My hour long class twice a week was the only time I didn’t think about him or rather the lack of him now. I was busy learning self defense, self confidence, I was punching and kicking and healing my heart—ever so slowly. I was getting fit and strong inside and out.
I wasn’t going to cry in Karate class. Although I was convinced I was permanently damaged. I didn’t realize it, I was still focusing on how much I still hurt, instead of the little healing happening with every kata I learned. (Karate Kata are executed as a specified series of a variety of moves, with stepping and turning, while attempting to maintain perfect form. The practitioner is counseled to visualize the enemy attacks and their responses.)

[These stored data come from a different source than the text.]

(** * The further instances, evaluated *)

Lemma ex3_solved : solve_shift_scheduling ex3 init = Some (ex3_loc, ex3_st).
Proof. vm_compute. reflexivity. Qed.

Lemma ex3_feasible : feasible (values ex3_values) (model ex3_st).
Proof. apply feasibleb_sound. vm_compute. reflexivity. Qed.

Lemma ex4_solved : solve_shift_scheduling ex4 init = Some (ex4_loc, ex4_st).
Proof. vm_compute. reflexivity. Qed.

Lemma ex4_feasible : feasible (values ex4_values) (model ex4_st).
Proof. apply feasibleb_sound. vm_compute. reflexivity. Qed.

(** The three spreads at [ex4]: the counts of A and of B. *)
Lemma ex4_counts :
  night_count ex4 (work ex4_loc) (values ex4_values)
    <$> Py.range 0 (num_employees ex4) = [1; 0] ∧
  weekends_with_lookback ex4 (work ex4_loc) (values ex4_values)
    <$> Py.range 0 (num_employees ex4) = [3; 1] ∧
  (λ name, equal_count ex4 (work ex4_loc) (values ex4_values)
             (index_of ex4 name)) <$> ["A"; "B"]%string = [4; 2].
Proof. split_and!; vm_compute; reflexivity. Qed.

(** A time with a separator character (31) before its digits: [int]
    raises. *)
Lemma test_overlap_separator_raises :
  test_overlap "08:00" "16:00" "10:00" (String "031" "18:00") = None.
Proof. vm_compute. reflexivity. Qed.

Lemma ex10_soft_ran :
  add_soft_sequence_constraint ex10_works 1 3 2 4 5 3 ex10_st
  = Some (ex10_soft_res, ex10_soft_st).
Proof. vm_compute. reflexivity. Qed.

Lemma ex10_soft_feasible : feasible (values ex10_runs) (model ex10_soft_st).
Proof. apply feasibleb_sound. vm_compute. reflexivity. Qed.

Lemma ex10_run_of_two : maximal_run (truth ex10_works (values ex10_runs)) 0 2.
Proof.
  split_and!; [lia|vm_compute; lia| |by left|by right].
  intros i Hi. assert (i = 0 ∨ i = 1)%nat as [-> | ->] by lia; reflexivity.
Qed.

Lemma ex8_sum3_feasible : feasible (values ex8_sum3) (model ex8_st').
Proof. apply feasibleb_sound. vm_compute. reflexivity. Qed.

(** Closed side conditions on integers, by evaluation. *)
Ltac compare_closed :=
  lazymatch goal with
  | |- _ ≤ _ < _ => vm_compute; split; [discriminate|reflexivity]
  | |- _ ≤ _ ≤ _ => vm_compute; split; discriminate
  | |- _ < _ => vm_compute; reflexivity
  | |- _ ≤ _ => vm_compute; discriminate
  | |- (_ < _)%nat => vm_compute; lia
  | |- (_ ≤ _)%nat => vm_compute; lia
  | |- _ => evaluate
  end.

(** * The further properties at the instances *)

Lemma test_overlap_common_minute_witness :
  test_overlap "22:00" "06:00" "05:00" "07:00" = Some true ↔
  ∃ m, 0 ≤ m < 1440 ∧ in_window 1320 360 m ∧ in_window 300 420 m.
Proof.
  apply (test_overlap_common_minute "22:00" "06:00" "05:00" "07:00"
           1320 360 300 420); compare_closed.
Defined.

Lemma convert_to_minutes_hh_mm_witness :
  convert_to_minutes (hh_mm 2 2 3 0) = Some (60 * (10 * 2 + 2) + (10 * 3 + 0)).
Proof. apply (convert_to_minutes_hh_mm 2 2 3 0); compare_closed. Defined.

Lemma negated_bounded_span_isolated_run_witness :
  ∃ span,
    negated_bounded_span ex10_works (Z.of_nat 0) (Z.of_nat 2) = Some span ∧
    (holds (values ex10_runs) (BoolOr span) = false ↔
     maximal_run (truth ex10_works (values ex10_runs)) 0 2).
Proof.
  apply (negated_bounded_span_isolated_run ex10_works (values ex10_runs) 0 2);
    compare_closed.
Defined.

Lemma negated_bounded_span_out_of_range_witness :
  negated_bounded_span ex10_works 8 3 = None.
Proof. apply (negated_bounded_span_out_of_range ex10_works 8 3); compare_closed. Defined.

Lemma soft_sequence_hard_bounds_witness : 1 ≤ Z.of_nat 2 ≤ 5.
Proof.
  exact (soft_sequence_hard_bounds ex10_works 1 3 2 4 5 3 ex10_st ex10_soft_st
           ex10_soft_res (values ex10_runs) 0 2
           ex10_soft_ran ex10_soft_feasible ex10_run_of_two).
Defined.

Lemma soft_sequence_run_penalized_witness :
  (0 < 2 → 1 ≤ Z.of_nat 2 < 3 →
   ∃ i l, ex10_soft_res.1 !! i = Some l ∧
          lit_true (values ex10_runs) l = true ∧
          ex10_soft_res.2 !! i = Some (2 * (3 - Z.of_nat 2))) ∧
  (0 < 3 → 4 < Z.of_nat 2 ≤ 5 →
   ∃ i l, ex10_soft_res.1 !! i = Some l ∧
          lit_true (values ex10_runs) l = true ∧
          ex10_soft_res.2 !! i = Some (3 * (Z.of_nat 2 - 4))).
Proof.
  exact (soft_sequence_run_penalized ex10_works 1 3 2 4 5 3 ex10_st ex10_soft_st
           ex10_soft_res (values ex10_runs) 0 2
           ex10_soft_ran ex10_soft_feasible ex10_run_of_two).
Defined.

Lemma soft_sum_contribution_any_bounds_witness :
  2 ≤ works_sum (values ex8_sum3) ex8_works ≤ 8 ∧
  contribution (values ex8_sum3) ex8_res
  = (if lower_active 2 4 3
     then 3 * Z.max 0 (4 - works_sum (values ex8_sum3) ex8_works) else 0)
    + (if upper_active 6 8 2
       then 2 * Z.max 0 (works_sum (values ex8_sum3) ex8_works - 6) else 0).
Proof.
  exact (soft_sum_contribution_any_bounds ex8_works 2 4 3 6 8 2 ex8_st ex8_st'
           ex8_res (values ex8_sum3) ex8_ran ex8_sum3_feasible).
Defined.

Lemma soft_sum_excess_limits_witness :
  (lower_active 2 4 3 = true →
   4 - 7 ≤ works_sum (values ex8_sum3) ex8_works ∧
   4 - len ex8_works ≤ works_sum (values ex8_sum3) ex8_works ≤ 4 + len ex8_works) ∧
  (upper_active 6 8 2 = true →
   6 - 7 ≤ works_sum (values ex8_sum3) ex8_works ≤ 6 + 7).
Proof.
  exact (soft_sum_excess_limits ex8_works 2 4 3 6 8 2 ex8_st ex8_st'
           ex8_res (values ex8_sum3) ex8_ran ex8_sum3_feasible).
Defined.

Lemma work_cube_exact_witness :
  (∀ e s d, is_Some (work ex1_loc !! (e, s, d)) ↔
            0 ≤ e < num_employees_dummy ex1 ∧ 0 ≤ s < num_shifts ex1 ∧
            0 ≤ d < num_days ex1) ∧
  (∀ k1 k2 v, work ex1_loc !! k1 = Some v → work ex1_loc !! k2 = Some v →
              k1 = k2) ∧
  (∀ k v, work ex1_loc !! k = Some v →
          variables (model ex1_st) !! v = Some (0, 1)).
Proof. exact (work_cube_exact ex1 ex1_loc ex1_st ex1_solved). Defined.

Lemma fixed_assignment_honoured_witness :
  worked (work ex3_loc) (values ex3_values) 0 1 0 = 1.
Proof.
  apply (fixed_assignment_honoured ex3 ex3_loc ex3_st (values ex3_values) 0 1 0
           ex3_solved ex3_feasible); compare_closed.
Defined.

Lemma request_honoured_or_weighted_witness :
  ∃ x, work ex3_loc !! (0, 1, 2) = Some x ∧
       if -2 =? 0 then ∀ a, feasible a (model ex3_st) → a x = 1
       else bool_term ex3_st (Pos x) (-2).
Proof.
  apply (request_honoured_or_weighted ex3 ex3_loc ex3_st 0 1 2 (-2) ex3_solved);
    compare_closed.
Defined.

Lemma assignment_outside_cube_raises_witness :
  solve_shift_scheduling ex2_fixed_past_horizon init = None.
Proof.
  apply (assignment_outside_cube_raises ex2_fixed_past_horizon 0 1 28).
  - left. compare_closed.
  - compare_closed.
  - intros (_ & _ & _ & Hd). vm_compute in Hd. discriminate Hd.
Defined.

Lemma short_shift_is_combined_witness :
  length (assigned_shifts (work ex3_loc) (values ex3_values) 0 2
            (Py.range 0 (num_shifts ex3))) = 2%nat ∧
  worked (work ex3_loc) (values ex3_values) 0 0 2 = 0.
Proof.
  apply (short_shift_is_combined ex3 ex3_loc ex3_st (values ex3_values) 0 2 2
           ex3_solved ex3_feasible); compare_closed.
Defined.

Lemma dummy_assigned_every_day_witness :
  (1 ≤ length (assigned_shifts (work ex1_loc) (values ex1_values)
                 (num_employees_dummy ex1 - 1) 9
                 (Py.range 0 (num_shifts ex1))))%nat.
Proof.
  apply (dummy_assigned_every_day ex1 ex1_loc ex1_st (values ex1_values) 9
           ex1_solved ex1_feasible); compare_closed.
Defined.

Lemma dummy_assignments_penalized_witness :
  ∃ x, int_term ex1_st x 300 ∧
       values ex1_values x = dummy_assignments ex1 (work ex1_loc) (values ex1_values).
Proof.
  exact (dummy_assignments_penalized ex1 ex1_loc ex1_st (values ex1_values)
           ex1_solved ex1_feasible).
Defined.

Lemma hours_within_ceiling_witness :
  ∃ ceiling, workhour_ceiling ex1 0 = Some ceiling ∧
    0 ≤ hours_worked_by ex1 (work ex1_loc) (values ex1_values) 0 ≤ ceiling ∧
    ∃ x, int_term ex1_st x (-10) ∧
         values ex1_values x
         = ceiling - hours_worked_by ex1 (work ex1_loc) (values ex1_values) 0.
Proof.
  apply (hours_within_ceiling ex1 ex1_loc ex1_st (values ex1_values) 0
           ex1_solved ex1_feasible); compare_closed.
Defined.

Lemma month_hours_within_bounds_witness :
  ∃ lo hi, month_bound ex1 0.01 0 = Some lo ∧ month_bound ex1 1.2 0 = Some hi ∧
           lo ≤ hours_worked_by ex1 (work ex1_loc) (values ex1_values) 0 ≤ hi.
Proof.
  apply (month_hours_within_bounds ex1 ex1_loc ex1_st (values ex1_values) 0
           ex1_solved ex1_feasible); compare_closed.
Defined.

Lemma weekly_cap_term_witness :
  ∃ x, int_term ex3_st x 4 ∧
       values ex3_values x
       = 5 - counted_in_week (work ex3_loc) (values ex3_values) 0 1 0 ∧
       -7 ≤ values ex3_values x ≤ 7.
Proof.
  apply (weekly_cap_term ex3 ex3_loc ex3_st (values ex3_values) 0 1 5 0
           ex3_solved ex3_feasible); compare_closed.
Defined.

Lemma day_transition_rule_witness :
  if 0 =? 0
  then worked (work ex3_loc) (values ex3_values) 0 1 (7 * 0 + 0) = 1 →
       worked (work ex3_loc) (values ex3_values) 0 1 (7 * 0 + 1) = 1
  else ∃ v, bool_term ex3_st (Pos v) (-1 * 0) ∧
            (worked (work ex3_loc) (values ex3_values) 0 1 (7 * 0 + 0) = 1 →
             worked (work ex3_loc) (values ex3_values) 0 1 (7 * 0 + 1) = 0 →
             values ex3_values v = 1).
Proof.
  apply (day_transition_rule ex3 ex3_loc ex3_st (values ex3_values) 1 0 1 1 0 0 0
           ex3_solved ex3_feasible); compare_closed.
Defined.

Lemma shift_transition_rule_witness :
  if 3 =? 0
  then worked (work ex3_loc) (values ex3_values) 0 1 (2 + 0) = 1 →
       worked (work ex3_loc) (values ex3_values) 0 1 (2 + 1) = 1
  else ∃ v, bool_term ex3_st (Pos v) (-1 * 3) ∧
            (worked (work ex3_loc) (values ex3_values) 0 1 (2 + 0) = 1 →
             worked (work ex3_loc) (values ex3_values) 0 1 (2 + 1) = 0 →
             values ex3_values v = 1).
Proof.
  apply (shift_transition_rule ex3 ex3_loc ex3_st (values ex3_values) 1 0 1 1 3 0 2
           ex3_solved ex3_feasible); compare_closed.
Defined.


Lemma horizon_covers_weeks_witness : 7 * number_of_weeks ex1 ≤ num_days ex1.
Proof.
  apply (horizon_covers_weeks ex1 ex1_loc ex1_st ex1_solved); compare_closed.
Defined.

Lemma assembly_needs_shift_data_witness :
  (is_Some (funktioner_varighed ex1 !! "1"%string) ∧
   is_Some (funktioner_tider ex1 !! "1"%string) ∧
   is_Some (Py.index (ansat_arbejdstid ex1) 0)) ∧
  (∀ s, 1 ≤ s < num_shifts ex1 → is_Some (funktioner_tider ex1 !! Py.str s)) ∧
  (0 < num_employees ex1 → offset ex1 < num_days ex1 →
   ∀ s, 1 ≤ s < num_shifts ex1 → is_Some (funktioner_varighed ex1 !! Py.str s)).
Proof. exact (assembly_needs_shift_data ex1 ex1_loc ex1_st ex1_solved). Defined.

Lemma night_spread_penalized_witness :
  ∃ x, int_term ex4_st x 4 ∧
       values ex4_values x
       = max_of (night_count ex4 (work ex4_loc) (values ex4_values)
                   <$> Py.range 0 (num_employees ex4))
         - min_of (night_count ex4 (work ex4_loc) (values ex4_values)
                     <$> Py.range 0 (num_employees ex4)) ∧
       values ex4_values x = 1.
Proof.
  destruct (night_spread_penalized ex4 ex4_loc ex4_st (values ex4_values) 2
              ex4_solved ex4_feasible) as (x & Hterm & Hx); [compare_closed|].
  exists x. split_and!; [done..|]. rewrite Hx. vm_compute. reflexivity.
Defined.

Lemma weekend_spread_penalized_witness :
  ∃ x, int_term ex4_st x 4 ∧
       values ex4_values x
       = max_of (weekends_with_lookback ex4 (work ex4_loc) (values ex4_values)
                   <$> Py.range 0 (num_employees ex4))
         - min_of (weekends_with_lookback ex4 (work ex4_loc) (values ex4_values)
                     <$> Py.range 0 (num_employees ex4)) ∧
       values ex4_values x = 2.
Proof.
  destruct (weekend_spread_penalized ex4 ex4_loc ex4_st (values ex4_values)
              ex4_solved ex4_feasible) as (x & Hterm & Hx).
  exists x. split_and!; [done..|]. rewrite Hx. vm_compute. reflexivity.
Defined.


Lemma equal_functions_spread_penalized_witness :
  ∃ x, int_term ex4_st x 12 ∧
       values ex4_values x
       = max_of ((λ name, equal_count ex4 (work ex4_loc) (values ex4_values)
                            (index_of ex4 name)) <$> ["A"; "B"]%string)
         - min_of ((λ name, equal_count ex4 (work ex4_loc) (values ex4_values)
                              (index_of ex4 name)) <$> ["A"; "B"]%string) ∧
       values ex4_values x = 2.
Proof.
  destruct (equal_functions_spread_penalized ex4 ex4_loc ex4_st
              (values ex4_values) 1 ["A"; "B"]%string ex4_solved ex4_feasible)
    as (x & Hterm & Hx); [compare_closed|].
  exists x. split_and!; [done..|]. rewrite Hx. vm_compute. reflexivity.
Defined.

I was defeating my enemy. The one who insisted it was my fault he left me. The one that kept telling me I was weak that I wasn’t over him yet. The one who kept telling me I needed him to be whole. I kicked my self doubt out the door, punched my pity in the face and regained my self confidence.
Five months ago I earned my First degree Black belt. To some it’s just a belt, to the world I appear strong and maybe a little dangerous (giggle). To me it’s my proof. Proof that something great did come from the ashes of a dead relationship—a little warrior.
A warrior who is strong, healed and ready to love again.
Every bombshell has a warrior inside.